25.   dNode ← previous_decision_node(dNode);


26.   if dNode == root then done endif;


27. endwhile









Step 3. Planning to Achieve the Resolution


By now we have found ways of resolving the conflict, and have chosen which resolution we want to implement. A resolution is just a fact that we want to negate, which will prevent the generation of a conflict. By “planning to achieve the resolution” we mean finding a plan that not only achieves our original goals, but also makes a particular fact true or false by a time deadline. The resulting plan must be spliced into the current plan no later than a time deadline that must be met to satisfy the resolution, less the makespan of the plan. We search for a partial plan iteratively, moving backward in time from the required resolution time, until we can construct a successful partial plan. Each time the planner is tasked to add the original goals plus the new resolution goal, and replan from an initial state that is a step earlier in the existing plan (an earlier action from serial sim in line 2). In addition, we constrain the planner to react to enemy actions in the serial simulation by asserting them as constraints whose form will be explained below. The process proceeds like the pseudocode for resolve(conflict, resolution) below. Note that in step 5 we are planning with the world state after a as the initial state, and the resolution added to the goals.


Exemplary pseudo code for resolve(conflict, resolution) for generating a plan to achieve the chosen resolution is set forth below:














resolve(conflict; resolution)


Inputs: A conflict and a resolution fact that, if made false, will resolve the


conflict.


Output: A plan that achieves the resolution goals, and a time at which it


should be spliced into the contingentPlan.

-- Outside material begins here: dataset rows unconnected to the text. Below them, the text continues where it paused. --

(* ===== verification/JSONRoundtrip.v ===== *)
(** * Definitions survive the JSON surface syntax

    What [Marshal] writes of a valid definition is accepted by every check of
    [Unmarshal] and read back as the same definition. *)

From S2P Require Import Prelude Identifier Values Events Datamodel Chart Definitions Validate Layout Compile Indexed Validated Normalize Content.
From S2P Require Import JSONTree JSONSyntax JSONInspect JSONDocument.
From stdpp Require Import options.

(** ** Tactics: one struct *)

Lemma seq_Ok (r k : result unit) : r = Ok () → k = Ok () → (_ ← r; k) = Ok ().
Proof. by intros -> ->. Qed.

Ltac split_fields := repeat match goal with H : Forall _ (_ :: _) |- _ => apply Forall_cons in H as [? H] end.

(** The facts about the fields of an object, from what is known of their contents. *)
Ltac read_fields :=
  repeat match goal with
  | H : (omitBlank ?n ?s).2 = _ |- _ => apply (read_omitBlank n s) in H as [? ?]
  | H : (omitFalse ?n ?b).2 = _ |- _ => apply (read_omitFalse n b) in H as [? ?]
  | H : (always ?n (text ?s)).2 = _ |- _ => apply (read_text n s) in H as [? ?]
  | H : (always ?n ?r).2 = _, Hs : spells ?i ?d ?a ?r |- _ => apply (read_always i d n a r _ Hs) in H as (? & ? & ?)
  | H : (omitNil ?n ?mar ?o).2 = _, Hs : onSome (λ a, spells ?i ?d a (?mar a)) ?o |- _ =>
      apply (read_omitNil i d mar n o _ Hs) in H as [? ?]
  | H : (omitEmpty ?n ?mar ?l).2 = _, Hs : Forall (λ a, spells ?i ?d a (?mar a)) ?l |- _ =>
      apply (read_omitEmpty i d mar n l _ Hs) in H as [? ?]
  end.

Ltac decode_fields :=
  repeat match goal with
  | H : ∀ d, withField ?f d ?n ?m = Ok _ |- context [withField ?f _ ?n ?m] => rewrite H; cbn [mbind result_bind]
  | H : withField ?f ?d ?n ?m = Ok _ |- context [withField ?f ?d ?n ?m] => rewrite H; cbn [mbind result_bind]
  end.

1. serial sim←merge actions in agents' plans, sorting by time


2. forall a ∈ actions in serial sim | end(a)<end(conflict) do


3.   if a ∈ my plan then continue endif;


4.   constraints ← effects of opp actions after end(a) in TILs


5.   partial plan← plan(stateAt(end(a)), resolution; constraints);


6.   if (partial plan ≠{Ø}) then


7.     return(partial plan, end time(a));


8.   endif


9. endforall









Note that this procedure returns the first plan with which we can achieve the resolution successfully; e.g., we move backward in time looking for the first point at which we can implement the resolution and subvert the conflicting action. There is an argument for looking for the latest splice point, and it may be worth mentioning here. First, the later the splice point, the more the “element of surprise” is capitalized upon which gives the opponent less time to find alternative means to generate that same conflict. Second, the further back we place the splice point, the less accurate the current state is of predicting the opponent's intent to cause the conflict. However, in some circumstances it may be desirable to keep searching for splice points earlier in the plan to find the best place to branch. For example, a required resource may be more available at an earlier time.


The constraints are asserted to the planner in the form of “Timed Initial Literals” (TILs). As is known in the art, TILs were developed for the 2004 International Planning Competition as a way to express “a certain restricted form of exogenous events: facts that will become TRUE or FALSE at time points that are known to the planner in advance, independently of the actions that the planner chooses to execute. Timed initial literals are thus deterministic unconditional exogenous events.” Planners that are capable of processing TILs turn them into preconditions that, when active, may disallow some actions and enable others. We use them to describe the appearance and activities of an adversary at certain times and places. The consequence of using this mechanism for asserting our constraints is that the TILs are just a projection of the opponent model and simply play back a pre-determined script of propositions being asserted and negated. Therefore the single-player planning agent is not allowed to interact with these propositions, but only allowed to plan around the events. In fact, in order to allow actions to change these events, it is necessary to encode the opponent model into the planner itself. In such a case we wouldn't be able to simply substitute in any single-agent planner in the system.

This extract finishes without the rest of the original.